2024年7月16日(火)

WEDGE REPORT

2022年6月27日

BTS徴兵への韓国人の本音

 韓国では男性が集まると軍隊とサッカーの話になると言われるほど兵役は身近な存在で、女性にとっても息子や兄弟、恋人が入隊することになるため、兵役は避けて通れない問題であることに変わりはない。だからこそBTS法をめぐり国論を二分しするまでに議論が伯仲した。

 では、韓国人はBTSの兵役問題について、どのように考えているのだろうか。世論調査会社の韓国ギャラップが今年4月に発表した調査結果によれば、国威発揚に貢献した大衆文化芸術家を兵役特例の対象に含めることについて、賛成が59%、反対が33%だった。調査結果の詳細を見ると、男性の賛否は60:35、女性は57:31であり、男女間での差はわずかしかない。

 むしろ驚くのは軍隊生活の記憶が新しい30代男性では賛否が81:18と、BTSの兵役免除を望む声が圧倒的に多いことだ。その理由は推測するしかないが、兵役特例の不平等、有体に言えば〝親ガチャ〟による格差への反発が見て取れる。

 少し詳しく解説してみよう。芸術・体育要員に指定され、ボランディア活動などを時折行いながら34カ月が過ぎると兵役を終えたとみなされる兵役特例の対象者は、スポーツはオリンピック3位以上とアジア大会優勝者、芸術はクラシック音楽とバレエ、韓国伝統音楽の3区分42大会で2位以上となっている。

 いずれも稀に見る才能と弛まぬ努力がなければなし得ない偉業だ。しかし、こと芸術については、習い事を続けることができるだけの経済的余裕がなければ、才能を開花させることが難しいことも事実。日本でもピアノやヴァイオリン、バレエを習っている子どもたちは恵まれた家庭環境にあると言っても過言ではないだろう。

 韓国人は恵まれた家庭環境で育った芸術家よりも、裸一貫で栄光を掴んだアスリートのサクセスストーリーへの共感が強い。
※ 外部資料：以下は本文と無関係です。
(** The operations that pruning at [cutoff] removes: those closed as settled, failed or cancelled,
    strictly before it. *)
Definition closed_before (cutoff : Z) (o : OperationRecord) : bool :=
  bool_decide (op_state o ∈ ["settled"; "failed"; "cancelled"]%string) &&
  match op_settled_at_ms o with Some t => t <? cutoff | None => false end.

Definition pruned (d : Db) (cutoff : Z) (id : string) : bool :=
  match operations d !! id with Some o => closed_before cutoff o | None => false end.

Lemma prunable_closed cutoff o : prunable cutoff o = closed_before cutoff o.
Proof. reflexivity. Qed.

(** ** Transactions that go through *)

(** The operating system lets a transaction of this store begin and commit. *)
Definition tx_passes (io : tx_io) (s : OperationStore) : bool :=
  negb (store_closed s) && begin_ok io && negb (max_bytes s <=? footprint io) &&
  commit_ok io && secure_ok io.

Lemma set_db_same s : set_db (store_db s) s = s.
Proof. by destruct s. Qed.

Lemma transaction_passes {A} io (body : db_m A) s r d :
  tx_passes io s = true → body (store_db s) = (r, d) → r ≠ Err SqliteDatabaseError →
  transaction io body s = match r with Ok a => (Ok a, set_db d s) | Err e => (Err e, s) end.
Proof.
  unfold tx_passes. intros Hp Hb Hr. bool_prop. unfold transaction. rewrite Hb.
  repeat match goal with H : ?b = _ |- context [?b] => rewrite H end. cbn.
  destruct (Z.leb_spec (max_bytes s) (footprint io)); [lia|]. by destruct r as [|[]].
Qed.

Lemma wp_transaction {A} io (body : db_m A) (Q : A → OperationStore → Prop) s :
  wp body (λ a d, Q a (set_db d s)) (store_db s) → wp (transaction io body) Q s.
Proof.
  unfold transaction. intros Hb a s' H.
  destruct (store_closed s); [done|]. destruct (begin_ok io); [|done].
  destruct (max_bytes s <=? footprint io); [done|]. cbn in H.
  destruct (body (store_db s)) as [[b|e'] d] eqn:Hd; [|by destruct e'].
  destruct (commit_ok io); [|done]. destruct (secure_ok io); [|done]. cbn in H.
  simplify_eq. by apply Hb in Hd.
Qed.

Lemma settle_effect_post io id st code n s :
  st ≠ "intent" →
  wp (settle_effect io id st code n) (λ r s', effects (store_db s') !! id = Some r ∧
    eff_state r = st ∧ eff_outcome_code r = Some code) s.
Proof.
  intros Hst. apply wp_transaction. wp_steps; same_record; bool_prop; try done.
  cbn. by rewrite lookup_alter_eq, Heqo.
Qed.

Lemma settle_effect_settled io id st code n s r :
  store_inv s → tx_passes io s = true →
  effects (store_db s) !! id = Some r → eff_state r ≠ "intent" →
  settle_effect io id st code n s =
    (if bool_decide (eff_state r = st) && bool_decide (eff_outcome_code r = Some code)
     then Ok r else Err OperationStoreConflict, s).
Proof.
  intros Hs Hp Hr Hst. destruct (row_effect _ _ _ _ _ Hs Hr) as (_ & [Hck _] & _).
  set (m := (if bool_decide _ && bool_decide _ then Ok r else Err OperationStoreConflict)).
  unfold settle_effect. erewrite (transaction_passes io _ s m (store_db s) Hp).
  - subst m. destruct (bool_decide _ && bool_decide _); [by rewrite set_db_same|done].
  - st_eval. rewrite Hr. unfold effect_from_row. rewrite Hck.
    rewrite bool_decide_eq_true_2 by done. subst m. by destruct (bool_decide _ && bool_decide _).
  - subst m. by destruct (bool_decide _ && bool_decide _).
Qed.

Lemma usage_identity_refl u : check_usage u = Ok u → usage_identity_eqb u u = true.
Proof.
  unfold check_usage, usage_identity_eqb. intros H. result_inv.
  rewrite !bool_decide_eq_true_2, !Z.eqb_refl by done. by rewrite fl_eqb_refl.
Qed.

Lemma record_usage_post io u s :
  wp (record_usage io u) (λ r s', usage_ledger (store_db s') !! (use_operation_id u, use_source_key u)
    = Some r ∧ usage_identity_eqb r u = true ∧ is_Some (operations (store_db s') !! use_operation_id u)) s.
Proof.
  unfold record_usage. wp_step. wp_step. same_record. apply wp_transaction.
  unfold operation_row, insert_usage. wp_steps; same_record; bool_prop; cbn; [by eauto|].
  rewrite lookup_insert_eq. split_and!; [done| |done]. by eapply usage_identity_refl.
Qed.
実はギャラップは過去に何度か兵役特例についての調査を行なっているが、それはすべてスポーツに関するものだ。

 2002年サッカーワールドカップ4強入りでは88%、09年ワールドベースボールクラシック(WBC)準優勝では71%、12年ロンドンオリンピック銅メダル以上では90%、19年FIFA U-20ワールドカップ準優勝では59%が選手の兵役特例に賛成している。このように過去の調査結果から、成り上がり者への共感と寛容が高い傾向が見えてくる。
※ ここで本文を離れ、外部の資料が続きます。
(* ===== verification/JournalCoordinator.v ===== *)
(** Session coordination of the operation journal
    (travis/coding_agent/operations/coordinator.py and recovery.py).

    The journal is used through the interface [Journal] below; the instance for
    the store of JournalStore.v is in JournalCoordinatorSpec.v.  A coordinator's
    method is a computation on the world (the journal and the number of clock
    readings so far) and the coordinator; what it raises is only the order error
    of coordinator.py:78, because every exception of the store is caught.  The
    clock and SHA-256 are parameters. *)

From S2P Require Import Prelude Json PyFloat JournalTypes.
Open Scope Z_scope.

(** ** The interface of the journal *)

Class Journal (S : Type) := {
  j_open_runtime : string → Z → float64 → Z → st S store_error unit;
  j_heartbeat_runtime : string → Z → st S store_error unit;
  j_close_runtime : string → Z → st S store_error unit;
  j_create_operation : string → string → string → Z → st S store_error string;
  j_advance : string → string → list (string * pyval) → Z → st S store_error Z;
  j_begin_effect : string → string → string → string → Z → list string → st S store_error string;
  j_settle_effect : string → string → string → Z → st S store_error unit;
  j_record_usage : UsageLedgerEntry → st S store_error unit;
  j_settle_operation : string → string → string → Z → st S store_error unit;
  j_recovery_leases : st S store_error (list RuntimeLease);
  j_mark_runtimes_uncertain : list string → Z → st S store_error (Z * Z);
  j_close : st S store_error unit;
  (** What a reader of the journal sees of an effect or operation: its state and
      outcome code. *)
  j_effect_outcome : S → string → option (string * option string);
  j_operation_outcome : S → string → option (string * option string)
}.

(** What a settlement that returns has done. *)
Class JournalLaws (S : Type) `{Journal S} := {
  j_wf : S → Prop;
  j_settle_effect_law : ∀ id state code now s s',
    j_wf s → state ≠ "intent" → j_settle_effect id state code now s = (Ok tt, s') →
    j_wf s' ∧ j_effect_outcome s' id = Some (state, Some code) ∧
    (∀ id', id' ≠ id → j_effect_outcome s' id' = j_effect_outcome s id');
  j_settle_operation_law : ∀ id state code now s s',
    j_wf s → state ≠ "running" → j_settle_operation id state code now s = (Ok tt, s') →
    j_wf s' ∧ j_operation_outcome s' id = Some (state, Some code) ∧
    (∀ id', j_effect_outcome s' id' = j_effect_outcome s id')
}.

(** ** Values *)

(** [src: travis/coding_agent/operations/coordinator.py:35-40 _settlement_state] *)
Definition settlement_state (outcome_code : string) : string :=
  if bool_decide (outcome_code = "ok") then "settled"
  else if bool_decide (outcome_code = "cancelled") then "cancelled"
  else "failed".

(** [src: travis/coding_agent/operations/coordinator.py:58-61 EffectHandle] *)
Record EffectHandle : Type := {
  eh_operation_id : string;
  eh_effect_id : string
}.

#[export] Instance effect_handle_eq_dec : EqDecision EffectHandle.
Proof. solve_decision. Defined.

(** [src: travis/coding_agent/operations/coordinator.py:64-75 OperationJournalDiagnostic]:
    a kind that is not a safe code is replaced by "session". *)
Record OperationJournalDiagnostic : Type := {
  dg_kind : string;
  dg_code : string;
  dg_type : string
}.

(** [src: travis/coding_agent/operations/coordinator.py:70-72 OperationJournalDiagnostic.__post_init__] *)
Definition journal_diagnostic (kind : string) : OperationJournalDiagnostic :=
  {| dg_kind := if code_pattern kind then kind else "session";
     dg_code := "journal_unavailable"; dg_type := "operation_journal_diagnostic" |}.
 国民の過半数がBTSに兵役特例を認めている事実は、親ガチャ格差への反発とサクセスストーリーへの共感、そして何よりもBTSが韓国人の〝優秀性〟を世界に知らしめたことへのサティスファクションがあることが分かるだろう。

韓国で蔓延する男性による女性嫌悪

 BTSの兵役問題を見る上でもう一つに重要なことは、この問題が韓国の深刻な男女対立「イデナム・イデヨ」を大きく刺激したことだ。イデナムとは、20代男性(イーシップテ ナムジャ)と20代女性(イーシップテ ヨジャ)を意味する。

 韓国は伝統的な父系社会で、男性、特に血統を伝える父親と長男が極めて優遇され権威を持っている。ゆえに若い女性の疎外感と焦燥感は、日本の女性以上に強い。
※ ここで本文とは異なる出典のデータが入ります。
(* ===== verification/JournalCoordinatorSpec.v ===== *)
(** What session coordination promises: a coordinator that is disabled or closed
    does nothing, an order error changes nothing, a failing journal is reported at
    most once and never reaches the session, and completing an operation settles
    everything it opened.  The store of JournalStore.v implements the interface. *)

From S2P Require Import Prelude Json PyFloat JournalTypes JournalStore JournalStoreSpec JournalCoordinator.
Open Scope Z_scope.

(** ** The store as an implementation of the interface *)

(** A store file with the outcomes of its future transactions and identifiers. *)
Record store_file : Type := {
  sf_store : OperationStore;
  sf_io : nat → tx_io;
  sf_hex : nat → string;
  sf_tick : nat
}.

Definition via {A B} (f : tx_io → string → store_m A) (g : A → B) : st store_file store_error B :=
  λ s,
  let (r, s') := f (sf_io s (sf_tick s)) (sf_hex s (sf_tick s)) (sf_store s) in
  (g <$> r, {| sf_store := s'; sf_io := sf_io s; sf_hex := sf_hex s; sf_tick := S (sf_tick s) |}).

#[export] Instance store_journal : Journal store_file := {|
  j_open_runtime r p t n := via (λ io _, open_runtime io r p t n) (λ _, tt);
  j_heartbeat_runtime r n := via (λ io _, heartbeat_runtime io r n) (λ _, tt);
  j_close_runtime r n := via (λ io _, close_runtime io r n) (λ _, tt);
  j_create_operation r f k n := via (λ io hex, create_operation io hex r f k n) op_operation_id;
  j_advance o p rs n := via (λ io _, advance io o p rs n) op_program_counter;
  j_begin_effect o k nm f n cs := via (λ io hex, begin_effect io hex o k nm f n cs) eff_effect_id;
  j_settle_effect e s c n := via (λ io _, settle_effect io e s c n) (λ _, tt);
  j_record_usage u := via (λ io _, record_usage io u) (λ _, tt);
  j_settle_operation o s c n := via (λ io _, settle_operation io o s c n) (λ _, tt);
  j_recovery_leases := via (λ _ _ s, (recovery_leases s, s)) id;
  j_mark_runtimes_uncertain ids n := via (λ io _, mark_runtimes_uncertain io ids n) id;
  j_close := via (λ _ _, st_modify close_store) (λ _, tt);
  j_effect_outcome s e :=
    (λ r, (eff_state r, eff_outcome_code r)) <$> effects (store_db (sf_store s)) !! e;
  j_operation_outcome s o :=
    (λ r, (op_state r, op_outcome_code r)) <$> operations (store_db (sf_store s)) !! o
|}.

Lemma via_ok {A B} (f : tx_io → string → store_m A) (g : A → B) s b s' :
  via f g s = (Ok b, s') →
  ∃ io hex a, f io hex (sf_store s) = (Ok a, sf_store s') ∧ b = g a.
Proof.
  unfold via. intros H.
  destruct (f _ _ _) as [[a|e] s1] eqn:Hf; cbn in H; [|done]. simplify_eq.
  do 3 eexists. split; [exact Hf|done].
Qed.

Lemma settle_effect_frame io id state code now s :
  state ≠ "intent" →
  wp (settle_effect io id state code now) (λ r s',
    effects (store_db s') !! id = Some r ∧ eff_state r = state ∧ eff_outcome_code r = Some code ∧
    ∀ id', id' ≠ id → effects (store_db s') !! id' = effects (store_db s) !! id') s.
Proof.
  intros Hst. apply wp_transaction. wp_steps; same_record; bool_prop; try done.
  cbn. rewrite lookup_alter_eq, Heqo. split_and!; try done.
  intros id' Hne. by rewrite lookup_alter_ne.
Qed.

Lemma settle_operation_frame io id state code now s :
  state ≠ "running" →
  wp (settle_operation io id state code now) (λ r s',
    operations (store_db s') !! id = Some r ∧ op_state r = state ∧ op_outcome_code r = Some code ∧
    effects (store_db s') = effects (store_db s)) s.
Proof.
  intros Hst. apply wp_transaction. unfold operation_row.
  wp_steps; same_record; bool_prop; try done.
  cbn. rewrite lookup_alter_eq, Heqo. by split_and!.
Qed.

#[export] Instance store_journal_laws : JournalLaws store_file.
Proof.
  refine {| j_wf s := store_inv (sf_store s) |}.
  - intros id state code now s s' Hs Hst Hset.
    apply (via_ok (λ io _, settle_effect io id state code now)) in Hset as (io & _ & r & Hset & _).
    pose proof (settle_effect_inv io id state code now _ Hs) as Hs'. rewrite Hset in Hs'.
    destruct (settle_effect_frame _ _ _ _ _ _ Hst _ _ Hset) as (Hr & Hrst & Hrc & Hother).
    split; [done|]. cbn. rewrite Hr. cbn. rewrite Hrst, Hrc. split; [done|].
    intros id' Hne. by rewrite Hother.
  - intros id state code now s s' Hs Hst Hset.
    apply (via_ok (λ io _, settle_operation io id state code now))
      in Hset as (io & _ & r & Hset & _).
    pose proof (settle_operation_inv io id state code now _ Hs) as Hs'. rewrite Hset in Hs'.
    destruct (settle_operation_frame _ _ _ _ _ _ Hst _ _ Hset) as (Hr & Hrst & Hrc & Heff).
    split; [done|]. cbn. rewrite Hr. cbn. rewrite Hrst, Hrc, Heff. done.
Defined.

(** ** Invariants of a coordinator *)

Section coordinator_lemmas.
Context {S : Type} `{Journal S}.
Variable clock_ms : nat → Z.
Variable sha256_hex : string → string.

#[local] Notation call := (co_call clock_ms sha256_hex).

(** The bookkeeping: tracked handles belong to the open operation and are keyed by
    their effect; the journal's failure was reported exactly when it happened. *)
Record co_inv (c : OperationCoordinator) : Prop := {
  ci_keys : Forall (λ kh : string * EffectHandle, eh_effect_id kh.2 = kh.1 ∧
    Some (eh_operation_id kh.2) = co_operation_id c) (co_effects c);
  ci_nodup : NoDup (co_effects c).*1;
  ci_emitted : co_diagnostic_emitted c = negb (co_enabled_flag c);
  ci_diagnostics : length (co_diagnostics c) =
    if negb (co_enabled_flag c) && co_has_sink c then 1%nat else 0%nat
}.

Lemma co_inv_init hex r sid sink : co_inv (new_coordinator hex r sid sink).
Proof. constructor; cbn; try done; constructor. Qed.

Lemma co_inv_disable c : co_inv c → co_inv (co_disable c).
Proof.
  intros Hc. unfold co_disable. destruct (co_enabled_flag c) eqn:He; [|done].
  destruct Hc as [? ? Hem Hd]. rewrite He in *. cbn in *.
  constructor; cbn; try done. rewrite Hem. destruct (co_has_sink c); [|done].
  by rewrite length_app, Hd.
Qed.

Lemma co_disable_fields c :
  co_effects (co_disable c) = co_effects c ∧ co_operation_id (co_disable c) = co_operation_id c ∧
  co_has_sink (co_disable c) = co_has_sink c.
Proof. unfold co_disable. by destruct (co_enabled_flag c). Qed.

Ltac run_call :=
  unfold co_call, co_start, co_advance, co_begin_effect, co_settle_effect, co_record_usage,
    co_complete, co_close, require_operation, journal_call, get_co, modify_co;
  st_eval; cbn [cs_co cs_world].

Lemma disabled_call c x :
  co_enabled (cs_co x) = false →
  (call c x).1 = Ok (null_reply c) ∧ cs_world (call c x).2 = cs_world x.
Proof.
  destruct x as [w co]. cbn. intros Hen. destruct c; run_call; rewrite ?Hen; cbn; try done.
  unfold co_enabled in Hen. destruct (co_closed co) eqn:Hc; cbn; [done|].
  rewrite andb_true_r in Hen. by rewrite Hen.
Qed.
 そのような韓国にあって、政治は男女格差を埋めるべく努力してきた。金大中大統領は01年に女性省(現・女性家族省)を設立、女性の社会進出を促し、人権や女性問題を扱う市民団体へ補助金を支給した。その結果、どうなったのか。女性の社会進出が急速に広がる一方で、男性の女性嫌悪(ミソジニー)も歩調を合わせるかのように急拡大した。

 そして、今や〝フェミニズム先進国〟となった感がある韓国では、若い男性を中心に「男が軍隊に行っている間、女は就職活動している」という不満が叫ばれている。その背景には「軍加算点制度」が廃止されたことがある。